→ Problem to work on: Beginning with the first line of the entries below, quote each line until you reach and include the line with "(words _ !! _) eqn:Hl; [|done].".

→ Records supplied:
******
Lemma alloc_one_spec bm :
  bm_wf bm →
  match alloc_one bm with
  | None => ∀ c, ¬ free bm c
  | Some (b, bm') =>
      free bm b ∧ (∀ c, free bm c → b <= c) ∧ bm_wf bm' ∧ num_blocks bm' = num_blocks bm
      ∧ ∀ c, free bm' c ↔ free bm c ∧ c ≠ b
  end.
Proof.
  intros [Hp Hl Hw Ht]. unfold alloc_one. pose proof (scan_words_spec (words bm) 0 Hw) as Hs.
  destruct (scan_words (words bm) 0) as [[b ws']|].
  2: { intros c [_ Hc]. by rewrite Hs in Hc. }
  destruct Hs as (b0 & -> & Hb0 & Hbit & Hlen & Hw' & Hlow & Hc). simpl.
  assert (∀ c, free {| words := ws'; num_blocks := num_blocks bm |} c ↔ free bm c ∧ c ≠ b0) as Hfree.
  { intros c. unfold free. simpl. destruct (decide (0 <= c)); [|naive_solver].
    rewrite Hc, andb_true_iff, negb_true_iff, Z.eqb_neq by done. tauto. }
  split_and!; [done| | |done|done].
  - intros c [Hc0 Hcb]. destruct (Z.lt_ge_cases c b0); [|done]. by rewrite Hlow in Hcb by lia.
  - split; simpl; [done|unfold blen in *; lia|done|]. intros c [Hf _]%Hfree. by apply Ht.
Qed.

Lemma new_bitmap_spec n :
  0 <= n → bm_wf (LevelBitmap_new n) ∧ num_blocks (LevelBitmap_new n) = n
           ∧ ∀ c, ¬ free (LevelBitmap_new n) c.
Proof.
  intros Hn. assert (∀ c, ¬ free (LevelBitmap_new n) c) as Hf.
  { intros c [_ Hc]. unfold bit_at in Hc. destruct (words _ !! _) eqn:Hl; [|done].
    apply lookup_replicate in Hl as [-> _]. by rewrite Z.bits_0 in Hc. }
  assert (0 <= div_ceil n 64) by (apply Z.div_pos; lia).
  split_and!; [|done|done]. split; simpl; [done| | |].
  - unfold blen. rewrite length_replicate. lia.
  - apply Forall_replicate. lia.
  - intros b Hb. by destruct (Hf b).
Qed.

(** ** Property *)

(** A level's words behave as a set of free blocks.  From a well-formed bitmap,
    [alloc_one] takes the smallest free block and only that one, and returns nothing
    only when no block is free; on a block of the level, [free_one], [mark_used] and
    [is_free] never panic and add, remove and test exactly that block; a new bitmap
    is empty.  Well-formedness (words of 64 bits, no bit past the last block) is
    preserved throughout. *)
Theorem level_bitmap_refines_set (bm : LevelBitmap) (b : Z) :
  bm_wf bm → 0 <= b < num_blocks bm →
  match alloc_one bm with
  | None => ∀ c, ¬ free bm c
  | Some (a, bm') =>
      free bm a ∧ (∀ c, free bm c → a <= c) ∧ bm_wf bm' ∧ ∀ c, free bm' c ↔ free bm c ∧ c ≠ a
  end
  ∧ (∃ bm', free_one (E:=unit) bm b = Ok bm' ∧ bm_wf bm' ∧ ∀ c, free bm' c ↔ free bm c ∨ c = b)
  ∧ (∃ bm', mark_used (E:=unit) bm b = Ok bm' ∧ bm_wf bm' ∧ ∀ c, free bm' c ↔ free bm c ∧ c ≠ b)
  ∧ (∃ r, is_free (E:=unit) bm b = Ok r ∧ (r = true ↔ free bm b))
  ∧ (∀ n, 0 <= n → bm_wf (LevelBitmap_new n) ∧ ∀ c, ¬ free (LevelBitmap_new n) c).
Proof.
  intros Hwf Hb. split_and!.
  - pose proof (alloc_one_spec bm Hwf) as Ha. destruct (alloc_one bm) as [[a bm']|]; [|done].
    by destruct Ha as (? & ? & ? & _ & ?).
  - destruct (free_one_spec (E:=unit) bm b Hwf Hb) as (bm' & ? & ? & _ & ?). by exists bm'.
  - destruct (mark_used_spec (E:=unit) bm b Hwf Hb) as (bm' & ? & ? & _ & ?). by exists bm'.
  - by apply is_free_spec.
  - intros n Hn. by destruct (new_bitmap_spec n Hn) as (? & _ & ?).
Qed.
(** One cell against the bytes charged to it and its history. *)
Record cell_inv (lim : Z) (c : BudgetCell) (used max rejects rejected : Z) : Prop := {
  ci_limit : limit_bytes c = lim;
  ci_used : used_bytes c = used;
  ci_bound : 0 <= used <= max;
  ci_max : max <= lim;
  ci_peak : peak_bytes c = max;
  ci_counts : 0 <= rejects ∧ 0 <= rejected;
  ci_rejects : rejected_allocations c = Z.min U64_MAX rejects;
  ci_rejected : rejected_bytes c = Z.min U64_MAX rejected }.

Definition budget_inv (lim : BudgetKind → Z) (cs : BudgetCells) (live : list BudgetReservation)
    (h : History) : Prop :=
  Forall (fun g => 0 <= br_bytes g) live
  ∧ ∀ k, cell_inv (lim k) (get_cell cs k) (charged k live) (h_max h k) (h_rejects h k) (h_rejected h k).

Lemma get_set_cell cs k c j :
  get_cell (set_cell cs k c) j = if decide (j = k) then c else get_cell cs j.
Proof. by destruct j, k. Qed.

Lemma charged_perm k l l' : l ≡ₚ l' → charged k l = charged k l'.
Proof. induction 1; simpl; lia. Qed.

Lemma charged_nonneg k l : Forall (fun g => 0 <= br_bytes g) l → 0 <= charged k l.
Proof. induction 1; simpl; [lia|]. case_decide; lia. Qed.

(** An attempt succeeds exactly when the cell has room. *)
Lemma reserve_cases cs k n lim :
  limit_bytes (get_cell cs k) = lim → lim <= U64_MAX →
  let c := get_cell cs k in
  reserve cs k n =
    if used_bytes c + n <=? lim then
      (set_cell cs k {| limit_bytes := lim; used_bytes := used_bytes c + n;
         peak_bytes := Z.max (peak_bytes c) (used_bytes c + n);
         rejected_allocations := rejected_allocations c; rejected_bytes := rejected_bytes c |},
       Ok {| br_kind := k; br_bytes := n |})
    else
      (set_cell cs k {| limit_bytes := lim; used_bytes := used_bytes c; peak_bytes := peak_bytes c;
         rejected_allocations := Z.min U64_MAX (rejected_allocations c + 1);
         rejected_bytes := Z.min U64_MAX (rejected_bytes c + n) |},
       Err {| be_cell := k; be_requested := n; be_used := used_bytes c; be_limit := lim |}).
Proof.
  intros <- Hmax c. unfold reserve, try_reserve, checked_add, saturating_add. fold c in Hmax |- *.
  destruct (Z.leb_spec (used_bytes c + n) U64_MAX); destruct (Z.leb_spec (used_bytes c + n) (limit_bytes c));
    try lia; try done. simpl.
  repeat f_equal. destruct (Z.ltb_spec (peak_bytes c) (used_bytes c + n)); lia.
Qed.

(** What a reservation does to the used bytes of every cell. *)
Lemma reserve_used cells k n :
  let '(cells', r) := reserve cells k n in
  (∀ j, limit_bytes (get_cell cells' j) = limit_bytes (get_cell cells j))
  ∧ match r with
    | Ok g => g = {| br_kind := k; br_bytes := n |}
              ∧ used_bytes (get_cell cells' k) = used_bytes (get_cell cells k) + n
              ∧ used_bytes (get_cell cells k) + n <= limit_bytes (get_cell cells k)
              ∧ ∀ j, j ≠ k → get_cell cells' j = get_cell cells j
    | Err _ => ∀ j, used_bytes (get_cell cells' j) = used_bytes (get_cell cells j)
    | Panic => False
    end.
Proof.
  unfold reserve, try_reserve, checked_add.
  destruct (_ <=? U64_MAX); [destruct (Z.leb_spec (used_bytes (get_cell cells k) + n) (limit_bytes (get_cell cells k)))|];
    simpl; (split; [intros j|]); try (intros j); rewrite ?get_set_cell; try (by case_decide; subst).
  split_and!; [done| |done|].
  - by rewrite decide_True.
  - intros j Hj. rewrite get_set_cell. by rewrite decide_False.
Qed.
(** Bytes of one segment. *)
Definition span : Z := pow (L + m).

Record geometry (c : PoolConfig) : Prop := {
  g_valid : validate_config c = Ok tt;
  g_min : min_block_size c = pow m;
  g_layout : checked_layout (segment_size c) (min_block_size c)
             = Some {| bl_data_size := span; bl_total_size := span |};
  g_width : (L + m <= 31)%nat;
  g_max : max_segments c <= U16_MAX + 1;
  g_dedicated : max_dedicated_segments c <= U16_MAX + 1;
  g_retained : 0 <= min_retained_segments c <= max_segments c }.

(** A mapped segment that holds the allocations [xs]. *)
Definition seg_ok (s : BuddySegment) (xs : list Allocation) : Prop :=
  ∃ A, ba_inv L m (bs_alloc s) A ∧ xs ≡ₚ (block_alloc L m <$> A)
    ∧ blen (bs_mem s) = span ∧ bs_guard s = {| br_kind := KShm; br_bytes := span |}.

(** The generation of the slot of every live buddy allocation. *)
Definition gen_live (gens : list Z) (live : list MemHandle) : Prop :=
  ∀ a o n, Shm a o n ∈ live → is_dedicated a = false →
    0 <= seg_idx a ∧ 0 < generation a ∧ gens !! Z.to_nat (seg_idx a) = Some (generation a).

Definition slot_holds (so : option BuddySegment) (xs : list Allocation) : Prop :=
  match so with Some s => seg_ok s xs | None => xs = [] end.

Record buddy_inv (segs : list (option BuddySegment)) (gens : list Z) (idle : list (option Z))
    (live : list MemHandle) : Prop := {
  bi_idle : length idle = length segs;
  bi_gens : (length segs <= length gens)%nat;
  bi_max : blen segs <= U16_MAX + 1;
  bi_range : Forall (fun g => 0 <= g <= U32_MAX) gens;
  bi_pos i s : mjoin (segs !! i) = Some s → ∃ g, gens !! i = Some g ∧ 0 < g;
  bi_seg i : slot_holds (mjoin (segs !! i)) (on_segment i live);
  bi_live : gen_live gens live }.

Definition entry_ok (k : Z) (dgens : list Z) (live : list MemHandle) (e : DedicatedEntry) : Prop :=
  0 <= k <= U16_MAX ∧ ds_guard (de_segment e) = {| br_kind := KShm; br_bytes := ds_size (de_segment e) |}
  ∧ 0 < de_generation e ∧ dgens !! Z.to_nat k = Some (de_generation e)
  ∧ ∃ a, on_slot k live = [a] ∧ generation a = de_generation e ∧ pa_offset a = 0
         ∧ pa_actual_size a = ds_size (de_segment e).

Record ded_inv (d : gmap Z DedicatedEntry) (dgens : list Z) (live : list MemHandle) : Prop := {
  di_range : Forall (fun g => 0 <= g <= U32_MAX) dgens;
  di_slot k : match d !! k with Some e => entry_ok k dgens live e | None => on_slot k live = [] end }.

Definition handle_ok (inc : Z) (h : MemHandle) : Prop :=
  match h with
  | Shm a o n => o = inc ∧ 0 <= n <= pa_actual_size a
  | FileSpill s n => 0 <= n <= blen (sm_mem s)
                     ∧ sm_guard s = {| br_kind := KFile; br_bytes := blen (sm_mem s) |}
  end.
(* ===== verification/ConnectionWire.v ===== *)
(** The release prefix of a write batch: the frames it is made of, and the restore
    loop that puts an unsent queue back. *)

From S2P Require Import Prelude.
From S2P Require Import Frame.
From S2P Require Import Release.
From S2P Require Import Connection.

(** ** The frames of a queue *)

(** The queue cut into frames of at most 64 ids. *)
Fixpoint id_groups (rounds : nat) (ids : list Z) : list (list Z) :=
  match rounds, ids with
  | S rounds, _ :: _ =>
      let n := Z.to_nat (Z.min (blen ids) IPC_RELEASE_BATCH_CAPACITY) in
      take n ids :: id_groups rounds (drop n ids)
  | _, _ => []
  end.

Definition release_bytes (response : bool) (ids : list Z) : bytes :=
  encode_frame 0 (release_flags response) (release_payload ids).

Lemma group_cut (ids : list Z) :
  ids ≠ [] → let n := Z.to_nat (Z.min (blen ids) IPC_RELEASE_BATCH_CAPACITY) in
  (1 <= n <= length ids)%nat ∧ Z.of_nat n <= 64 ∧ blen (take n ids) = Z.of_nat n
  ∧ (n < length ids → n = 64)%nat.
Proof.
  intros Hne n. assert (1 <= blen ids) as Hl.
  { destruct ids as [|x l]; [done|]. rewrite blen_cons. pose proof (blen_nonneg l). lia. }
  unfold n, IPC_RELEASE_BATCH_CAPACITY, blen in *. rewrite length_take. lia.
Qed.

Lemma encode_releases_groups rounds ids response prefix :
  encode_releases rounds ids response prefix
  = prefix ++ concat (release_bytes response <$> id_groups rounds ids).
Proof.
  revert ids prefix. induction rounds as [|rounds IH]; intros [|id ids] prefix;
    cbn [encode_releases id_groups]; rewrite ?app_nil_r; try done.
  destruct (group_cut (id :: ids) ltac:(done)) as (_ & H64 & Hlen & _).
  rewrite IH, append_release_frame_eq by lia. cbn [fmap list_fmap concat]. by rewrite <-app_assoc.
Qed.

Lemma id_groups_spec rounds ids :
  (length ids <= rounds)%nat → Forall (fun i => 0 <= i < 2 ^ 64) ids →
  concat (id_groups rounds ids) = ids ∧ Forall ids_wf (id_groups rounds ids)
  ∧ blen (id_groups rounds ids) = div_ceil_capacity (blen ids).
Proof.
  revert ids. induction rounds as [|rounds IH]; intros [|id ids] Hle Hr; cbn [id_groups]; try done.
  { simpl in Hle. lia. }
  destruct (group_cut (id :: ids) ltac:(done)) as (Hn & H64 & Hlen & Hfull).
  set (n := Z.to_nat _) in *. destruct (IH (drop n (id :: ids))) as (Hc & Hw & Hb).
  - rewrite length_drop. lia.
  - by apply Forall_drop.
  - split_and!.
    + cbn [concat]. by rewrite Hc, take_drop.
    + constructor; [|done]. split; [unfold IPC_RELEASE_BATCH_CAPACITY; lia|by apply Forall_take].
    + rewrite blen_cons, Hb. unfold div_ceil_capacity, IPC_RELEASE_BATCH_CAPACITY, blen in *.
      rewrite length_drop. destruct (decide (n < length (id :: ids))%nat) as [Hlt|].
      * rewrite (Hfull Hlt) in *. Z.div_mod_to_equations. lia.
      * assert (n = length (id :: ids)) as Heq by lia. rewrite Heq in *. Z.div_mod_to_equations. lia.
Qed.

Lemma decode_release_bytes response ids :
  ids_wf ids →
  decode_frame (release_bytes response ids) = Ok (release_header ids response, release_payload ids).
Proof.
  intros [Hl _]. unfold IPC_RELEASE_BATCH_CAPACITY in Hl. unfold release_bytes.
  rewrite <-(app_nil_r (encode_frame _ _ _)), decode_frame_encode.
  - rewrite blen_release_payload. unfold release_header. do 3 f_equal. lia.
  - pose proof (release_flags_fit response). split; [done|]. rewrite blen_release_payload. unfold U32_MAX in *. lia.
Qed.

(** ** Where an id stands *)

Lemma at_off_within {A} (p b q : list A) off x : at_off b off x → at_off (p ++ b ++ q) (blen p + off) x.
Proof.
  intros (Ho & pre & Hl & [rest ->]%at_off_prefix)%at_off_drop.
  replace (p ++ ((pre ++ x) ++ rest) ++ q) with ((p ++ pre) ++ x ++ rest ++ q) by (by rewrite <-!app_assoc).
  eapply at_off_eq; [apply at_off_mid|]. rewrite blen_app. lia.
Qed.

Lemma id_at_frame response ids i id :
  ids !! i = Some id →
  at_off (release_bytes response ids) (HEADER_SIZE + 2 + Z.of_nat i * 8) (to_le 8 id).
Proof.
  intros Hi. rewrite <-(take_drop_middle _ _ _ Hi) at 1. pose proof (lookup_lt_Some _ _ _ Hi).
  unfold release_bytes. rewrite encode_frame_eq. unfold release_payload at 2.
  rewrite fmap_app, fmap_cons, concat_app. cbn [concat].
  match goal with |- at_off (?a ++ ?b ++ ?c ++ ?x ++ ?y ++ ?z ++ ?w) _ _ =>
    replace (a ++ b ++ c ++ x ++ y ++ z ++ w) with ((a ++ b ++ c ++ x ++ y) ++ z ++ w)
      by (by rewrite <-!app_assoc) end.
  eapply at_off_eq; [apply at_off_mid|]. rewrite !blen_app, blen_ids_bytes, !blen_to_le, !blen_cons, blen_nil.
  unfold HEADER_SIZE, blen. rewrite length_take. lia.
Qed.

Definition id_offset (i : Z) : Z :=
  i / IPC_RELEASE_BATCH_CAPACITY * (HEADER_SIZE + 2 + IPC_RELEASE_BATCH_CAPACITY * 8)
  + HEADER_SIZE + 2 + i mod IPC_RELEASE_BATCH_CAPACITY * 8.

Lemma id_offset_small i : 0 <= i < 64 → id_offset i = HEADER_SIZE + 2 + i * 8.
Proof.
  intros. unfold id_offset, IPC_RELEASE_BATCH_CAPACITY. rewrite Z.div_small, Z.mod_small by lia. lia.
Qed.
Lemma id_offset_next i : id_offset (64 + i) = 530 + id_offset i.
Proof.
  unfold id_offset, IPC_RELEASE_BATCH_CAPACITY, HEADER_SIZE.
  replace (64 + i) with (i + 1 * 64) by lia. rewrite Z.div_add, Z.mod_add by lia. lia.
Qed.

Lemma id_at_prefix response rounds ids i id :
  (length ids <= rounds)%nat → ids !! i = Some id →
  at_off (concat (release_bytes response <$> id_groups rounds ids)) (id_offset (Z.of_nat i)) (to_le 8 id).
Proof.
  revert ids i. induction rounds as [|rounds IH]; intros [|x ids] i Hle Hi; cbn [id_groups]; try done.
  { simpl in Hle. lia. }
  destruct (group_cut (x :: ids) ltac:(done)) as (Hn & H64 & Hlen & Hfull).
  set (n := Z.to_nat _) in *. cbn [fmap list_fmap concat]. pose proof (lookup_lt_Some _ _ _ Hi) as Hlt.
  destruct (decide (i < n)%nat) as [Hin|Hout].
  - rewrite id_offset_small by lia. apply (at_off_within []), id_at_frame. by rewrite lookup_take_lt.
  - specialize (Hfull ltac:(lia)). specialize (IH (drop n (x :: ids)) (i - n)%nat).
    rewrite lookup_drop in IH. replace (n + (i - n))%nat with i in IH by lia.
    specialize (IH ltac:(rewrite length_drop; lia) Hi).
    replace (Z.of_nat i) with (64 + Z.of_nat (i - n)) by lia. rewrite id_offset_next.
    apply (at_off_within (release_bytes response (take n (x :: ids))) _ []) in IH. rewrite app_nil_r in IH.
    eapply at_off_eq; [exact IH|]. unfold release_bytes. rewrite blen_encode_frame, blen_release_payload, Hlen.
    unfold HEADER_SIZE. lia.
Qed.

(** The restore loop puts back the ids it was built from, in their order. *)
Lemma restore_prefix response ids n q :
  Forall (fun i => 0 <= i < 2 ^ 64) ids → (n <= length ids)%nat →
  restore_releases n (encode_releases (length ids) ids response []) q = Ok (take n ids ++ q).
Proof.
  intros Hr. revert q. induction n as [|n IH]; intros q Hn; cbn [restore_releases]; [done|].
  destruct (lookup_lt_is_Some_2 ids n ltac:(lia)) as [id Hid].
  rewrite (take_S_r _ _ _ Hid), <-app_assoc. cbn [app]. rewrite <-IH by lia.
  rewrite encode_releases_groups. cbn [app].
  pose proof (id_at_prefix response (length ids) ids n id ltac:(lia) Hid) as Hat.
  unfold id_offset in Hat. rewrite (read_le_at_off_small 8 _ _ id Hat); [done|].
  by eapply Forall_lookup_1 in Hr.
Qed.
******
→ Task solution:
Lemma alloc_one_spec bm :
  bm_wf bm →
  match alloc_one bm with
  | None => ∀ c, ¬ free bm c
  | Some (b, bm') =>
      free bm b ∧ (∀ c, free bm c → b <= c) ∧ bm_wf bm' ∧ num_blocks bm' = num_blocks bm
      ∧ ∀ c, free bm' c ↔ free bm c ∧ c ≠ b
  end.
Proof.
  intros [Hp Hl Hw Ht]. unfold alloc_one. pose proof (scan_words_spec (words bm) 0 Hw) as Hs.
  destruct (scan_words (words bm) 0) as [[b ws']|].
  2: { intros c [_ Hc]. by rewrite Hs in Hc. }
  destruct Hs as (b0 & -> & Hb0 & Hbit & Hlen & Hw' & Hlow & Hc). simpl.
  assert (∀ c, free {| words := ws'; num_blocks := num_blocks bm |} c ↔ free bm c ∧ c ≠ b0) as Hfree.
  { intros c. unfold free. simpl. destruct (decide (0 <= c)); [|naive_solver].
    rewrite Hc, andb_true_iff, negb_true_iff, Z.eqb_neq by done. tauto. }
  split_and!; [done| | |done|done].
  - intros c [Hc0 Hcb]. destruct (Z.lt_ge_cases c b0); [|done]. by rewrite Hlow in Hcb by lia.
  - split; simpl; [done|unfold blen in *; lia|done|]. intros c [Hf _]%Hfree. by apply Ht.
Qed.

Lemma new_bitmap_spec n :
  0 <= n → bm_wf (LevelBitmap_new n) ∧ num_blocks (LevelBitmap_new n) = n
           ∧ ∀ c, ¬ free (LevelBitmap_new n) c.
Proof.
  intros Hn. assert (∀ c, ¬ free (LevelBitmap_new n) c) as Hf.
  { intros c [_ Hc]. unfold bit_at in Hc. destruct (words _ !! _) eqn:Hl; [|done].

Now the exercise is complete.